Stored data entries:
########################################
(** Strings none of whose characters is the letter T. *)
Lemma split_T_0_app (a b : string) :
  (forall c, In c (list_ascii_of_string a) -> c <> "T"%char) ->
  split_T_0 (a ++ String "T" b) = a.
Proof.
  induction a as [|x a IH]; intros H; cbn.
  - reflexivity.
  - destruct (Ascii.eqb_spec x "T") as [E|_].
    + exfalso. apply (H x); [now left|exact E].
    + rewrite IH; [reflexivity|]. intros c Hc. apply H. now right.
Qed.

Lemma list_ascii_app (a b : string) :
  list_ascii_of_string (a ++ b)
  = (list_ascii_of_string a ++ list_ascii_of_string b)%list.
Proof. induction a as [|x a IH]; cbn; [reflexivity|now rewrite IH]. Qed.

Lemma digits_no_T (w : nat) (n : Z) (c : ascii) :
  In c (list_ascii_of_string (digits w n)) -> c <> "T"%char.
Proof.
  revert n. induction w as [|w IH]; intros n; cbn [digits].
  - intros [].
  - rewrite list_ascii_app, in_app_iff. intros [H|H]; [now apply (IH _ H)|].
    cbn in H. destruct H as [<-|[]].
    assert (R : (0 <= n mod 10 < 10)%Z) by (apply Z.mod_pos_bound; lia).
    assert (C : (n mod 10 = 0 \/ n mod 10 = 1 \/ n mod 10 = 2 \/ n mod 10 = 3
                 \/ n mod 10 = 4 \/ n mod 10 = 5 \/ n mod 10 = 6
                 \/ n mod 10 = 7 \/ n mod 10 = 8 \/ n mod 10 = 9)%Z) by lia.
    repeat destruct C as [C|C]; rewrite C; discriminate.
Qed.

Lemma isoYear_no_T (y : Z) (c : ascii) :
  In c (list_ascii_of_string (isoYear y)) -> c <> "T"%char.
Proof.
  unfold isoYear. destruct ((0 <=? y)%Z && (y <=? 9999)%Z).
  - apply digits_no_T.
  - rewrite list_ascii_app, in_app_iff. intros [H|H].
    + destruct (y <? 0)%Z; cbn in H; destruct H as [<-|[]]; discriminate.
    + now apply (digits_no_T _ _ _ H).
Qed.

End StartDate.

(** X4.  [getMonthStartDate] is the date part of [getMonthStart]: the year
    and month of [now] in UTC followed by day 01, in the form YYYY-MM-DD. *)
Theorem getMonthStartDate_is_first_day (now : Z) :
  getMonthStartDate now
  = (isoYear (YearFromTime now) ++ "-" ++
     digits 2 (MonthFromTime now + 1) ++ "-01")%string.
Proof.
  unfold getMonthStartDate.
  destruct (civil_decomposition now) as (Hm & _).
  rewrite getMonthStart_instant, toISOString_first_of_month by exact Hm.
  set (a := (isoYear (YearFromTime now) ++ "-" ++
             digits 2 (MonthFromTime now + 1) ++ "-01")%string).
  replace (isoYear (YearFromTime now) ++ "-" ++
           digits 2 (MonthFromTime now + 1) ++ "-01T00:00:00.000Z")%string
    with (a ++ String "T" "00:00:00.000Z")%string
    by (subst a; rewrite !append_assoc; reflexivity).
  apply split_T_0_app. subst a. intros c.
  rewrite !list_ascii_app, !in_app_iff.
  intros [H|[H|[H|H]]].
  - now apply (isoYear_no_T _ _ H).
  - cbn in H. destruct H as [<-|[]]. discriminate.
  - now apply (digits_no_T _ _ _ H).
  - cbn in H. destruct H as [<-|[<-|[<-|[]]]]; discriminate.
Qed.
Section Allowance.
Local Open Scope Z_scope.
########################################
INSTRUCTIONS FOR THE TASK
The records shown above should be given again word for word.

RESULT OF THE EXERCISE
(** Strings none of whose characters is the letter T. *)
Lemma split_T_0_app (a b : string) :
  (forall c, In c (list_ascii_of_string a) -> c <> "T"%char) ->
  split_T_0 (a ++ String "T" b) = a.
Proof.
  induction a as [|x a IH]; intros H; cbn.
  - reflexivity.
  - destruct (Ascii.eqb_spec x "T") as [E|_].
    + exfalso. apply (H x); [now left|exact E].
    + rewrite IH; [reflexivity|]. intros c Hc. apply H. now right.
Qed.

Lemma list_ascii_app (a b : string) :
  list_ascii_of_string (a ++ b)
  = (list_ascii_of_string a ++ list_ascii_of_string b)%list.
Proof. induction a as [|x a IH]; cbn; [reflexivity|now rewrite IH]. Qed.

Lemma digits_no_T (w : nat) (n : Z) (c : ascii) :
  In c (list_ascii_of_string (digits w n)) -> c <> "T"%char.
Proof.
  revert n. induction w as [|w IH]; intros n; cbn [digits].
  - intros [].
  - rewrite list_ascii_app, in_app_iff. intros [H|H]; [now apply (IH _ H)|].
    cbn in H. destruct H as [<-|[]].
    assert (R : (0 <= n mod 10 < 10)%Z) by (apply Z.mod_pos_bound; lia).
    assert (C : (n mod 10 = 0 \/ n mod 10 = 1 \/ n mod 10 = 2 \/ n mod 10 = 3
                 \/ n mod 10 = 4 \/ n mod 10 = 5 \/ n mod 10 = 6
                 \/ n mod 10 = 7 \/ n mod 10 = 8 \/ n mod 10 = 9)%Z) by lia.
    repeat destruct C as [C|C]; rewrite C; discriminate.
Qed.

Lemma isoYear_no_T (y : Z) (c : ascii) :
  In c (list_ascii_of_string (isoYear y)) -> c <> "T"%char.
Proof.
  unfold isoYear. destruct ((0 <=? y)%Z && (y <=? 9999)%Z).
  - apply digits_no_T.
  - rewrite list_ascii_app, in_app_iff. intros [H|H].
    + destruct (y <? 0)%Z; cbn in H; destruct H as [<-|[]]; discriminate.
    + now apply (digits_no_T _ _ _ H).
Qed.

End StartDate.

(** X4.  [getMonthStartDate] is the date part of [getMonthStart]: the year
    and month of [now] in UTC followed by day 01, in the form YYYY-MM-DD. *)
Theorem getMonthStartDate_is_first_day (now : Z) :
  getMonthStartDate now
  = (isoYear (YearFromTime now) ++ "-" ++
     digits 2 (MonthFromTime now + 1) ++ "-01")%string.
Proof.
  unfold getMonthStartDate.
  destruct (civil_decomposition now) as (Hm & _).
  rewrite getMonthStart_instant, toISOString_first_of_month by exact Hm.
  set (a := (isoYear (YearFromTime now) ++ "-" ++
             digits 2 (MonthFromTime now + 1) ++ "-01")%string).
  replace (isoYear (YearFromTime now) ++ "-" ++
           digits 2 (MonthFromTime now + 1) ++ "-01T00:00:00.000Z")%string
    with (a ++ String "T" "00:00:00.000Z")%string
    by (subst a; rewrite !append_assoc; reflexivity).
  apply split_T_0_app. subst a. intros c.
  rewrite !list_ascii_app, !in_app_iff.
  intros [H|[H|[H|H]]].
  - now apply (isoYear_no_T _ _ H).
  - cbn in H. destruct H as [<-|[]]. discriminate.
  - now apply (digits_no_T _ _ _ H).
  - cbn in H. destruct H as [<-|[<-|[<-|[]]]]; discriminate.
Qed.
Section Allowance.
Local Open Scope Z_scope.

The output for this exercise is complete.